» **EXERCISE DETAILS**: Sort through the data and copy the lines holding the word "takes".

» **DATA EXCERPTS**:
++++++

Lemma times_counts_history_witness :
  0 < 2 ∧
  Sample.σ !! Sample.times = Some (RetryObj (TimesI "times" 2)) ∧
  bound_history (by_position [ORef Sample.past]) = Some (ORef Sample.past) ∧
  iter_elems Sample.σ (ORef Sample.past) = Some (records Sample.one_failure) ∧
  Times.on_failure Sample.times (by_position [ORef Sample.past]) Sample.σ
    = (Ret RETRY, Sample.σ) ∧
  Times.execute Sample.times (by_position [ORef Sample.past]) Sample.σ
    = (Ret (PInt 2), Sample.σ).
Proof.
  split; [lia|]. split; [reflexivity|]. split; [reflexivity|].
  split; [reflexivity|].
  destruct (times_counts_history Sample.σ Sample.times "times" 2
              (by_position [ORef Sample.past]) (ORef Sample.past)
              Sample.one_failure) as (Hretry & _ & Hexec);
    [lia | reflexivity | reflexivity | reflexivity |].
  split; [apply Hretry; simpl; lia | exact Hexec].
Defined.

(** C5.  [AlwaysRevert.on_failure] returns [REVERT] and
    [AlwaysRevertAll.on_failure] returns [REVERT_ALL] on every history,
    whatever it holds and however long it is (no method reads it), and
    [execute] of both returns [None] without failing.  [AlwaysRevert]
    takes any call; [AlwaysRevertAll], whose methods are declared with
    keyword parameters only, takes the history by keyword. *)
Theorem always_revert_is_constant (σ : store) (self : loc) (c : call)
    (history : pyobj) (kws : gmap string pyobj) :
  AlwaysRevert.on_failure self c σ = (Ret REVERT, σ) ∧
  AlwaysRevert.execute self c σ = (Ret PNone, σ) ∧
  AlwaysRevertAll.on_failure self
    (by_keyword (<["history"%string := history]> kws)) σ = (Ret REVERT_ALL, σ) ∧
  AlwaysRevertAll.execute self
    (by_keyword (<["history"%string := history]> kws)) σ = (Ret PNone, σ).
Proof.
  unfold AlwaysRevert.on_failure, AlwaysRevert.execute,
    AlwaysRevertAll.on_failure, AlwaysRevertAll.execute, bind.
  by rewrite enter_args_kwargs_run, enter_kwargs_run.
Qed.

++++++

» **PROBLEM SOLUTION**:
    takes any call; [AlwaysRevertAll], whose methods are declared with
    keyword parameters only, takes the history by keyword. *)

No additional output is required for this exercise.